[Collected data]
++++++++

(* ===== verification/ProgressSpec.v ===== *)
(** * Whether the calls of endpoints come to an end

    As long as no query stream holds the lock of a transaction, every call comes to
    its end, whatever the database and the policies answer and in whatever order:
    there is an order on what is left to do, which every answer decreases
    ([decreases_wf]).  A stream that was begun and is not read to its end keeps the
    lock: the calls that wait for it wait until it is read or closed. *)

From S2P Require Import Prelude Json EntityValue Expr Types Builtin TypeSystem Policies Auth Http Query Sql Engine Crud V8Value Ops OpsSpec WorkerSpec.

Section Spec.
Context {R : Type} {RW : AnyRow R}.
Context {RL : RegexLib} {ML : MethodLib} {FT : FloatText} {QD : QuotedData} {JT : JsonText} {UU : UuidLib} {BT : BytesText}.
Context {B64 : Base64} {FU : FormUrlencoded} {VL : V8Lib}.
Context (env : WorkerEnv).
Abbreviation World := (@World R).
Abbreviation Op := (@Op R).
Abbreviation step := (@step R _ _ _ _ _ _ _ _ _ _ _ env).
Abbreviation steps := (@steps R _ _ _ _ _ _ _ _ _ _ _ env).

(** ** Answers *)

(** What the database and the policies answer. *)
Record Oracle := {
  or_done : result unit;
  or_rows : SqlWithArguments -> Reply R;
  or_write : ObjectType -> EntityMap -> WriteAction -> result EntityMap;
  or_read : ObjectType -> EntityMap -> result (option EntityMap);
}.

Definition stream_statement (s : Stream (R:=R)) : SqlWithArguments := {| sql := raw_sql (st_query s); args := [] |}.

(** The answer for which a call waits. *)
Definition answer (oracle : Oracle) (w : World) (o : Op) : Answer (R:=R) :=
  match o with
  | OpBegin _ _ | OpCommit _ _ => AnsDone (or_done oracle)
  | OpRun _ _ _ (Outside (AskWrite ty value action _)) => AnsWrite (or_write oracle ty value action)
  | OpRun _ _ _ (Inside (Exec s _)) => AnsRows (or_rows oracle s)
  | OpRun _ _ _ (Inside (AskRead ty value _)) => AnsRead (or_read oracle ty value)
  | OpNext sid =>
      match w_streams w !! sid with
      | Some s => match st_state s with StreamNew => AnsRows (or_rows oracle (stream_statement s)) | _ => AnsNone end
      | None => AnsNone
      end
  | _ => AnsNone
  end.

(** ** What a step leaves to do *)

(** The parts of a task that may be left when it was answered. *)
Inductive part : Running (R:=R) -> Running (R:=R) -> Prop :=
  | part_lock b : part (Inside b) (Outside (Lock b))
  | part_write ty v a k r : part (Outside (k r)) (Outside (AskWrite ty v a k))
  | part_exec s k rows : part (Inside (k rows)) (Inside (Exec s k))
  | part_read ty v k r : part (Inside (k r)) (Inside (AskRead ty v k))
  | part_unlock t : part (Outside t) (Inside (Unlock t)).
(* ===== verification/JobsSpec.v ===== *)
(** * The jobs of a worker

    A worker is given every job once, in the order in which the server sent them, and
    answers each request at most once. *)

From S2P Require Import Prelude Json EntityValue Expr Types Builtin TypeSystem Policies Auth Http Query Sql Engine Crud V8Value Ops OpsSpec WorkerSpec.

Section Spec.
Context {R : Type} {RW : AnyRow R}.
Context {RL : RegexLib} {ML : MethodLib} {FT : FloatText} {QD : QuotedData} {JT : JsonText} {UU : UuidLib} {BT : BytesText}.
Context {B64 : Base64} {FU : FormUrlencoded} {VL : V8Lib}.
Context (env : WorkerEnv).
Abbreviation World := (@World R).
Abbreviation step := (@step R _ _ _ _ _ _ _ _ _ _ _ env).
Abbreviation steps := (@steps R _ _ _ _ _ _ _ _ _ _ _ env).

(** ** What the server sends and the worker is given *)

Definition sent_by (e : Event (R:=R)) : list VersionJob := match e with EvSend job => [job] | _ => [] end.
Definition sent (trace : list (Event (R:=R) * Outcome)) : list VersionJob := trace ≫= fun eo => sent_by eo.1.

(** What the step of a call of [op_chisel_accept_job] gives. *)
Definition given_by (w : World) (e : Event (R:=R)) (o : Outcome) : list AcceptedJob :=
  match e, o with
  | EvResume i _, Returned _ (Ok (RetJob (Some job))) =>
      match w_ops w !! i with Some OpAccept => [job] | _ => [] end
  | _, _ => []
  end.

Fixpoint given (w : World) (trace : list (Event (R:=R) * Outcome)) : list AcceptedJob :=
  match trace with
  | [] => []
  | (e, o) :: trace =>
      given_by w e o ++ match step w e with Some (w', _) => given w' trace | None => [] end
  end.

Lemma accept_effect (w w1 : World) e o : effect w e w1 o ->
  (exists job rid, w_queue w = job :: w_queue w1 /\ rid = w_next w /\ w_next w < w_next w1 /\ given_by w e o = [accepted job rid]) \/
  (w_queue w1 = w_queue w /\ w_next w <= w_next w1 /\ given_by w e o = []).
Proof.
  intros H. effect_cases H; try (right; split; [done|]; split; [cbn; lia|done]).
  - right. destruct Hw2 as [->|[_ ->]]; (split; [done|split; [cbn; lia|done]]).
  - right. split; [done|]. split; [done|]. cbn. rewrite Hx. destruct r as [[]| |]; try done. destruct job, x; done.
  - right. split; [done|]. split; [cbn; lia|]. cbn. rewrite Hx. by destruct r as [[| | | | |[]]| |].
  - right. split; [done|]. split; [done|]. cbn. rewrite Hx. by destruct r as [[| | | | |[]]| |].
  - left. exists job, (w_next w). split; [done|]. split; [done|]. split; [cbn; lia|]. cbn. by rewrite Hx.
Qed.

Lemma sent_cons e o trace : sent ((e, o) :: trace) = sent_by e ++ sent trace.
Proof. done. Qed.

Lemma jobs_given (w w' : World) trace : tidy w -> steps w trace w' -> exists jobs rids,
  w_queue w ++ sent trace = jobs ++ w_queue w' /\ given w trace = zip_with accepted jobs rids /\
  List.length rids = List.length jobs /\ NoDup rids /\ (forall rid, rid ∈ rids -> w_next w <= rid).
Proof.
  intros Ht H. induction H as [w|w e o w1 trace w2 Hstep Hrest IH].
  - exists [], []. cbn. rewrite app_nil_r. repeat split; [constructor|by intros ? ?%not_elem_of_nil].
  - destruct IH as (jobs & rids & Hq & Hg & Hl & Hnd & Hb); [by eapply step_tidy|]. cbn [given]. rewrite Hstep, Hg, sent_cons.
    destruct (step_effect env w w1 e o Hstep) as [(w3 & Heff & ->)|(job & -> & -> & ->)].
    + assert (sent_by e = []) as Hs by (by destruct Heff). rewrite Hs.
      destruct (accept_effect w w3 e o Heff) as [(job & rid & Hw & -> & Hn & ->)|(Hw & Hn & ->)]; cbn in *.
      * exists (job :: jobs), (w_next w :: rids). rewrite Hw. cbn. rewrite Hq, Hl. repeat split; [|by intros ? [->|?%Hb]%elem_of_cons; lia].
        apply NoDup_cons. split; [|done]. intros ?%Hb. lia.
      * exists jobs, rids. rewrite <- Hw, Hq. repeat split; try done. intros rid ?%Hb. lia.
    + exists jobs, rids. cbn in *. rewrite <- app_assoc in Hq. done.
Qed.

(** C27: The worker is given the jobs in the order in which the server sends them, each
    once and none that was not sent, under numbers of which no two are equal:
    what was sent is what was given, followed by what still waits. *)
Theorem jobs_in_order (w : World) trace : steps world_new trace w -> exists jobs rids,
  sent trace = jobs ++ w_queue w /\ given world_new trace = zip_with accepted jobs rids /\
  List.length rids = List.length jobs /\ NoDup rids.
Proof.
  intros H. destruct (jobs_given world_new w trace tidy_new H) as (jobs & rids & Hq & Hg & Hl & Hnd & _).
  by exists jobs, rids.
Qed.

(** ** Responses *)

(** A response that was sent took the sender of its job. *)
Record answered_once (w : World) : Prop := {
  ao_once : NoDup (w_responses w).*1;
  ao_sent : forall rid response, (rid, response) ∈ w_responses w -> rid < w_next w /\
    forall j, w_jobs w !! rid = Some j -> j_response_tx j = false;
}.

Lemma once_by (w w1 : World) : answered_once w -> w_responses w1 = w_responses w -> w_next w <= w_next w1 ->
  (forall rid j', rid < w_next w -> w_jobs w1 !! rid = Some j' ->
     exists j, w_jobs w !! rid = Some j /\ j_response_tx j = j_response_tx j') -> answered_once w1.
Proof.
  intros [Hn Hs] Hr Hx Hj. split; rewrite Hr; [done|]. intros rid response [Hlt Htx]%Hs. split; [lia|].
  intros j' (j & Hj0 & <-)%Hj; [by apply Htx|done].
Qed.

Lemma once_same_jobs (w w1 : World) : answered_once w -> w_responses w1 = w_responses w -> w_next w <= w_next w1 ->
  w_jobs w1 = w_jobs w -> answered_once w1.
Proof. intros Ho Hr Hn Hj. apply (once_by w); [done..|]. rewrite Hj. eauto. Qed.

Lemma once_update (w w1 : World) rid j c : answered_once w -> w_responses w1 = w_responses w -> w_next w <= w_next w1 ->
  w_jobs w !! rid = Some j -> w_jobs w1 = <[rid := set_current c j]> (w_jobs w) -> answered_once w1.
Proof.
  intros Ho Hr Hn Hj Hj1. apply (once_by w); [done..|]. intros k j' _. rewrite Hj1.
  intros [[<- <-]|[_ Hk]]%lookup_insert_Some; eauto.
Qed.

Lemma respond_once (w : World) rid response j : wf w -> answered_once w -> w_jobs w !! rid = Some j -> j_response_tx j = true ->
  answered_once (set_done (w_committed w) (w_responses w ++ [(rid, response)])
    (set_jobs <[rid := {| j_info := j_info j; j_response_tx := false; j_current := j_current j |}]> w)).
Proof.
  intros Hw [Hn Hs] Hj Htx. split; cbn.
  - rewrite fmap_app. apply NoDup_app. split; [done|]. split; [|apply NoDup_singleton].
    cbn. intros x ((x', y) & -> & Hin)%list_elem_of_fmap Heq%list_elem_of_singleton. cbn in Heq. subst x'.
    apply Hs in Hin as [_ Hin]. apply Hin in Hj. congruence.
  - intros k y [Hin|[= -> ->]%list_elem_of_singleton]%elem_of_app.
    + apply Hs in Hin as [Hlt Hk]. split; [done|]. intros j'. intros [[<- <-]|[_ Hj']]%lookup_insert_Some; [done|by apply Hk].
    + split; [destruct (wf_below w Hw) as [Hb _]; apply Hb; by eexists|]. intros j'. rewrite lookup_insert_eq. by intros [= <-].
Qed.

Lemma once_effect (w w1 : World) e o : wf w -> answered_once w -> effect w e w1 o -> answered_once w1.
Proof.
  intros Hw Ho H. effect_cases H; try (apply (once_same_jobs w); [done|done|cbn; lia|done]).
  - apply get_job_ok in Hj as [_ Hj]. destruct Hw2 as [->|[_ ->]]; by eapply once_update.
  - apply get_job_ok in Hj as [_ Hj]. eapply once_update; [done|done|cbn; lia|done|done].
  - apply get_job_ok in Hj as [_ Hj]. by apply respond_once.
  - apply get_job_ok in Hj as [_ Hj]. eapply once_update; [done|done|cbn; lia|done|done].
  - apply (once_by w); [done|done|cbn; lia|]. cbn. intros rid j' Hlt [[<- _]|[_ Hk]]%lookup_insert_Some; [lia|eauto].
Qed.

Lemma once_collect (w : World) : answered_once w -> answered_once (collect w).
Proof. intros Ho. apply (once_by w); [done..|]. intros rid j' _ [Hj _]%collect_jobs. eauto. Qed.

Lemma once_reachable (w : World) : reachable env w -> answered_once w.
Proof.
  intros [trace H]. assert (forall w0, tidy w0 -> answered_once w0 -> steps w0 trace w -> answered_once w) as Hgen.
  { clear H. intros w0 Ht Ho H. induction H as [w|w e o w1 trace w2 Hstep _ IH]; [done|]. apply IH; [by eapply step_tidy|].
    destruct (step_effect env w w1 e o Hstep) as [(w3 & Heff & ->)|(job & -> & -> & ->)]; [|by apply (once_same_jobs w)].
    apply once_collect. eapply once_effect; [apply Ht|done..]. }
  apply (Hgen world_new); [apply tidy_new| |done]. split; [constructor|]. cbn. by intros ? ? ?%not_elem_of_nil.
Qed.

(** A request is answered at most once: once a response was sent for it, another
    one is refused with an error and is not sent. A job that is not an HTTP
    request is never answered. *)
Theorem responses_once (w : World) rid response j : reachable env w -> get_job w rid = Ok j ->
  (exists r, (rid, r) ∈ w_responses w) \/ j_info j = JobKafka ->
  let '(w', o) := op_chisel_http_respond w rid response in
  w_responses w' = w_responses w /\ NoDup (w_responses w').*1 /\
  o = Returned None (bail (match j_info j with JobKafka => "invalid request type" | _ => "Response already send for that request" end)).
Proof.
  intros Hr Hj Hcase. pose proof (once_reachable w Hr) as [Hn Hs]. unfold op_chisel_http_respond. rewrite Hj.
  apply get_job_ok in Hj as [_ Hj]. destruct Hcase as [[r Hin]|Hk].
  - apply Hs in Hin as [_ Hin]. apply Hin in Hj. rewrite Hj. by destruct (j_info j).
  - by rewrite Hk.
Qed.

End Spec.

++++++++

■ **Exercise description**:
The entries above hold a line with "- right. destruct" and a later line with "Proof. done. Qed.". Write out exactly those lines and all lines between, nothing more.

■ **Task output**:
  - right. destruct Hw2 as [->|[_ ->]]; (split; [done|split; [cbn; lia|done]]).
  - right. split; [done|]. split; [done|]. cbn. rewrite Hx. destruct r as [[]| |]; try done. destruct job, x; done.
  - right. split; [done|]. split; [cbn; lia|]. cbn. rewrite Hx. by destruct r as [[| | | | |[]]| |].
  - right. split; [done|]. split; [done|]. cbn. rewrite Hx. by destruct r as [[| | | | |[]]| |].
  - left. exists job, (w_next w). split; [done|]. split; [done|]. split; [cbn; lia|]. cbn. by rewrite Hx.
Qed.

Lemma sent_cons e o trace : sent ((e, o) :: trace) = sent_by e ++ sent trace.
Proof. done. Qed.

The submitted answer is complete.